For a specific embodiment relating to the delivery of a dental anesthetic using the systems described herein with a cartridge holder that can hold up to five anesthetic cartridges, a representative detail procedure is as follows.
Anethetization Process Steps Using System
- 1) Open sterile package containing disposables (handpiece and cartridge holder)
- 2) Insert up to five anesthetic cartridges in cartridge holder, then:
- a. If no buffering desired, skip to Step 3
- b. If buffering required insert buffering cartridge in center slot of cartridge holder go to Step X
- 3) Load cartridge holder into base unit, then:
- a. If warming not desired, skip to Step 4
- b. If warming desired, turn on warmer and allow system to warm
- 4) Select anesthetic type, desired dose and delivery speed on base unit (system primes itself when set)
- 5) Slide safety sheath into ready position
- 6) Manipulate handpiece into mouth to place tip of needle over the injection site
- 7) Insert needle into patient's tissue at injection site
- 8) Step on foot pedal (system aspirates for 2 seconds, then pauses 3 seconds to allow inspection)
- 9) Inspect aspiration window on handpiece for visible presence of blood (indicating needle is in blood vessel)
- a. If no blood go to step 14
- b. If blood appears,
- i. Step off foot pedal
- ii. Relocate needle and go back to step 11
- 10) System starts injection automatically after pausing 3 seconds for inspection, continues until:
- a. Injection stops because dentist steps off pedal
- b. Injection stops because pre-set dosage has been delivered
- 11) Remove needle from tissue
- 12) Remove syringe from mouth
- 13) Slide safety sheath closed
- 14) Wait 10-15 minutes
- 15) Test patient for numbness
- a. If sufficient anesthetic has been delivered, go to step 16
- b. If more anesthetic needs to be administered, go to Step 5
- 16) Start dental procedure
- a. If patient remains numb for entire procedure, go to Step 16
- b. If patient regains feeling during procedure, go to Step 5
- 17) Complete dental procedure
- 18) Discard handpiece, tube and cartridge holder in garbage.
- 19) Wipe down base unit with cleaner at end of day.

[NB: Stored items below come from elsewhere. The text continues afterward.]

(* ===== verification/Wire.v ===== *)
(** * Between collector and gateway

    The text a collector posts is the snapshot it signed: [snapshot_body] reads
    it back whole, so that its signature verifies. *)
From S2P Require Import Prelude GoStrings GoUtf8 GoNumbers GoJson GoJsonDecode GoJsonText GoJsonRoundtrip GoEncoding GoHash GoIo Domain DomainJson DomainText.
From S2P Require Import Security SecurityFacts Reconcile PgStore RateLimit Gateway Config Http Sessions Enrollment AppSample.
From Stdlib Require Import Ascii.
Open Scope string_scope.
Open Scope list_scope.

(** ** Bodies *)

(** A body that is read to its end. *)
Definition whole_body (text : string) : Reader := {| content := text; failure := None |}.

(** [decode] of the text of an object within the limit. *)
Lemma decode_object {T} text max (zero : T) dec l : reads_closed max_nesting text (DObj l) -> (len text <= max)%Z ->
  decode (whole_body text) max zero dec = match dec zero (DObj l) with Some v => Ok v | None => Err (400%Z, "invalid_request") end.
Proof.
  intros Hr Hlen. unfold decode. cbn [whole_body content failure]. rewrite (proj2 (Z.ltb_ge max (len text))) by done.
  rewrite GoTimeText.substring_long by (unfold len in Hlen; lia). rewrite (scan_whole text l Hr).
  rewrite !bool_decide_true by done. cbn [negb orb andb settled]. by destruct (dec zero (DObj l)).
Qed.

(** ** Signatures are plain text *)

Lemma bytes_list l : bytes (String.string_of_list_ascii l) = byte_of <$> l.
Proof. unfold bytes. by rewrite String.list_ascii_of_string_of_list_ascii. Qed.

Definition unescaped_byte (b : N) : bool :=
  ((32 <=? b) && (b <? 128) && negb (b =? 34) && negb (b =? 38) && negb (b =? 60) && negb (b =? 62) && negb (b =? 92))%N.

Lemma unescaped_byte_spec b : unescaped_byte b = true -> (32 <= b < 128)%N /\ b <> 34%N /\ b <> 38%N /\ b <> 60%N /\ b <> 62%N /\ b <> 92%N.
Proof. unfold unescaped_byte. rewrite !andb_true_iff, !negb_true_iff, !N.eqb_neq, N.leb_le, N.ltb_lt. tauto. Qed.

Lemma plain_of_list l : Forall (fun c => unescaped_byte (byte_of c) = true) l -> plain_bytes (String.string_of_list_ascii l).
Proof. intros Hl. unfold plain_bytes. rewrite bytes_list, Forall_fmap. eapply Forall_impl; [exact Hl|]. intros c. apply unescaped_byte_spec. Qed.

(** What holds of the first numbers. *)
Lemma forall_below (P : N -> bool) k i : forallb P (N.of_nat <$> seq 0 k) = true -> (i < N.of_nat k)%N -> P i = true.
Proof.
  intros Hall Hi. rewrite forallb_forall in Hall. apply Hall, list_elem_of_In, list_elem_of_fmap. exists (N.to_nat i).
  split; [lia|]. apply elem_of_seq. lia.
Qed.

Lemma plain_hex s : plain_bytes (hex_encode s).
Proof.
  apply plain_of_list. assert (forall i, (i < 16)%N -> unescaped_byte (byte_of (hex_digit i)) = true) as Hd
    by (intros i Hi; apply (forall_below (fun i => unescaped_byte (byte_of (hex_digit i))) 16); [by vm_compute|done]).
  induction (String.list_ascii_of_string s) as [|c l IH]; [by apply Forall_nil|]. cbn [mbind list_bind app].
  pose proof (byte_of_bound c). repeat apply Forall_cons_2; [| |exact IH]; apply Hd.
  - apply N.Div0.div_lt_upper_bound. lia.
  - by apply N.mod_upper_bound.
Qed.

Lemma plain_base64 s : plain_bytes (std_encode s).
Proof.
  apply plain_of_list. eapply Forall_impl; [apply b64_encode_chars, bytes_bound|]. intros c [->|(i & Hi & ->)]; [done|].
  by apply (forall_below (fun i => unescaped_byte (byte_of (char_at std_alphabet i))) 64); [vm_compute|].
Qed.

(** The texts that signing sets. *)
Ltac wire_update := intros [Hs Ht Hq Ha Hr Hw Hi] Hv; rewrite !Forall_cons in Hs; destruct_and!; constructor; try done; rewrite !Forall_cons; by split_and!.

Lemma wire_algorithm s v : wire_envelope s -> utf8_valid v = true -> wire_envelope (with_algorithm s v).
Proof. wire_update. Qed.
Lemma wire_content_hash s v : wire_envelope s -> utf8_valid v = true -> wire_envelope (with_content_hash s v).
Proof. wire_update. Qed.
Lemma wire_signature s v : wire_envelope s -> utf8_valid v = true -> wire_envelope (with_signature s v).
Proof. wire_update. Qed.

Lemma signing_bytes_wire s : wire_envelope s -> exists b, signing_bytes s = Ok b.
Proof. intros Hs. unfold signing_bytes, SigningBytes. rewrite marshal_envelope_text by by apply wire_signature. by eexists. Qed.

(** Signing a snapshot that has a text gives one that has a text. *)
Lemma wire_signed `{Ed25519} s priv : wire_envelope s -> exists s', SignSnapshot s priv = Ok s' /\ wire_envelope s'.
Proof.
  intros Hs. unfold SignSnapshot. pose proof (fun b => proj2 (plain_literal _ (plain_hex b))) as Hhex.
  pose proof (fun b => proj2 (plain_literal _ (plain_base64 b))) as H64.
  set (s0 := with_content_hash _ _). assert (wire_envelope s0) as H0 by (by apply wire_content_hash; [apply wire_signature; [apply wire_algorithm|]|]).
  destruct (signing_bytes_wire s0 H0) as [b ->]. cbn [mbind result_bind].
  pose proof (wire_content_hash s0 (hex_encode (sha256 b)) H0 (Hhex _)) as H1. destruct (signing_bytes_wire _ H1) as [b' ->]. cbn [mbind result_bind].
  eexists. split; [done|]. by apply wire_signature.
Qed.

(** The body of a snapshot, at the gateway. *)
Lemma snapshot_body_text `{UnicodeCase} c r s text : wire_envelope s -> marshal_envelope s = Some text -> hr_body r = whole_body text ->
  (len text <= MaxSnapshotBytes c)%Z -> snapshot_body c r = Ok s.
Proof.
  intros Hs Hm Hb Hlen. unfold snapshot_body. rewrite (marshal_envelope_text s Hs) in Hm. injection Hm as <-. rewrite Hb.
  rewrite (decode_object _ _ _ _ _ (reads_envelope s Hs) Hlen). fold (document_of (envelope_members s)). by rewrite dec_envelope_text.
Qed.

(** C4. A signed snapshot crosses the wire unchanged: for every snapshot whose
    texts are UTF-8, whose times JSON has a text for, whose numbers are within
    64 bits and whose attributes are values as JSON decoding gives them, signing
    succeeds, the signed snapshot has a text, and the gateway that is sent this
    text, if it is within its limit, reads exactly the snapshot that was signed,
    quotes, control characters, Unicode, times to the nanosecond, nil and empty
    collections and the order of keys included; so the signature verifies there
    under the collector's public key. *)
Theorem signed_snapshot_crosses_the_wire `{Ed25519, UnicodeCase} s priv pub (Hwire : wire_envelope s) (Hpair : paired pub priv) :
  exists s' text, SignSnapshot s priv = Ok s' /\ marshal_envelope s' = Some text /\
    forall c r, hr_body r = whole_body text -> (len text <= MaxSnapshotBytes c)%Z ->
      exists received, snapshot_body c r = Ok received /\ received = s' /\ VerifySnapshot received pub = Ok tt.
Proof.
  destruct (wire_signed s priv Hwire) as (s' & Hsign & Hw'). exists s', (text_of (envelope_members s')).
  split; [done|]. split; [by apply marshal_envelope_text|]. intros c r Hb Hlen. exists s'. split; [|split; [done|]].
  - by eapply snapshot_body_text; [|apply marshal_envelope_text| |].
  - by eapply SignSnapshot_verifies.
Qed.

(** What a collector of the sample posts. *)
Lemma wire_edge_snapshot : wire_envelope edge_snapshot.
Proof.
  constructor; cbn [edge_snapshot s_protocol s_id s_org s_collector s_connector s_connector_type s_connector_version s_content_hash s_algorithm
    s_signature s_started s_completed s_sequence s_assets s_relationships s_warnings s_statistics wire_slice].
  - rewrite !Forall_cons. split_and!; [vm_compute; reflexivity..|by apply Forall_nil].
  - split; vm_compute; (split; [discriminate|reflexivity]).
  - vm_compute. split; discriminate.
  - apply Forall_singleton. constructor; cbn [o_id o_org o_snapshot o_connector o_collector o_external o_type o_fingerprint o_status o_observed o_attributes o_hints wire_map].
    + rewrite !Forall_cons. split_and!; [vm_compute; reflexivity..|by apply Forall_nil].
    + vm_compute. split; [discriminate|reflexivity].
    + split; [split; [by eexists|]|by vm_compute]. by vm_compute.
    + split; [split; [by eexists|]|by vm_compute]. by vm_compute.
  - by apply Forall_nil.
  - done.
  - cbn [wire_ints]. apply map_Forall_singleton. split; [by vm_compute|]. vm_compute. split; discriminate.
Qed.

Lemma signed_snapshot_crosses_the_wire_witness :
  exists s' text, SignSnapshot edge_snapshot edge_key = Ok s' /\ marshal_envelope s' = Some text /\
    forall c r, hr_body r = whole_body text -> (len text <= MaxSnapshotBytes c)%Z ->
      exists received, snapshot_body c r = Ok received /\ received = s' /\ VerifySnapshot received edge_key = Ok tt.
Proof. exact (signed_snapshot_crosses_the_wire edge_snapshot edge_key edge_key wire_edge_snapshot eq_refl). Defined.
Definition session_ended (s s' : SessionRow) : Prop := se_revoked s = None /\ exists now, s' = revoke now (se_org s) s.
Definition code_used (r r' : RecoveryRow) : Prop := rc_used r = None /\ exists now, r' = use_recovery now r.
Definition token_spent (t t' : TokenRow) : Prop := to_used t = None /\ exists now, t' = spend now t.
Definition collector_reported (o o' : CollectorRow) : Prop := co_org o' = co_org o /\ co_key o' = co_key o /\ co_revoked o' = co_revoked o.

Lemma ended_revoked s s' : session_ended s s' -> is_Some (se_revoked s').
Proof. intros (_ & now & ->). unfold revoke. rewrite bool_decide_true by done. by eexists. Qed.

(** Requests leave the users and their rights alone; they end sessions, those
    under the keys [ends] only, use codes and tokens, and add to the rest. *)
Record evolves (ends : string -> Prop) (d d' : AppDB) : Prop := {
  ev_users : ad_users d' = ad_users d;
  ev_mfa : ad_mfa d' = ad_mfa d;
  ev_user_roles : ad_user_roles d' = ad_user_roles d;
  ev_role_permissions : ad_role_permissions d' = ad_role_permissions d;
  ev_permissions : ad_permissions d' = ad_permissions d;
  ev_sessions : rows_step session_ended (ad_sessions d) (ad_sessions d');
  ev_open : forall k s, ad_sessions d !! k = Some s -> ~ ends k -> ad_sessions d' !! k = Some s;
  ev_recovery : rows_step code_used (ad_recovery d) (ad_recovery d');
  ev_no_codes : forall k, ad_recovery d !! k = None -> ad_recovery d' !! k = None;
  ev_tokens : rows_step token_spent (ad_tokens d) (ad_tokens d');
  ev_no_tokens : forall k, ad_tokens d !! k = None -> ad_tokens d' !! k = None;
  ev_collectors : rows_step collector_reported (gd_collectors (ad_gateway d)) (gd_collectors (ad_gateway d'));
  ev_credentials : gd_credentials (ad_gateway d) ⊆ gd_credentials (ad_gateway d');
  ev_connectors : gd_connectors (ad_gateway d) ⊆ gd_connectors (ad_gateway d') }.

The embodiments above are intended to be illustrative and not limiting. Additional embodiments are within the inventive concepts. Although the present invention has been described with reference to particular embodiments, workers skilled in the art will recognize that changes may be made in form and detail without departing from the spirit and scope of the invention. The incorporations by reference above of the indicated references are limited to the extent to exclude subject matter that is directly contradictory to the explicit disclosure herein.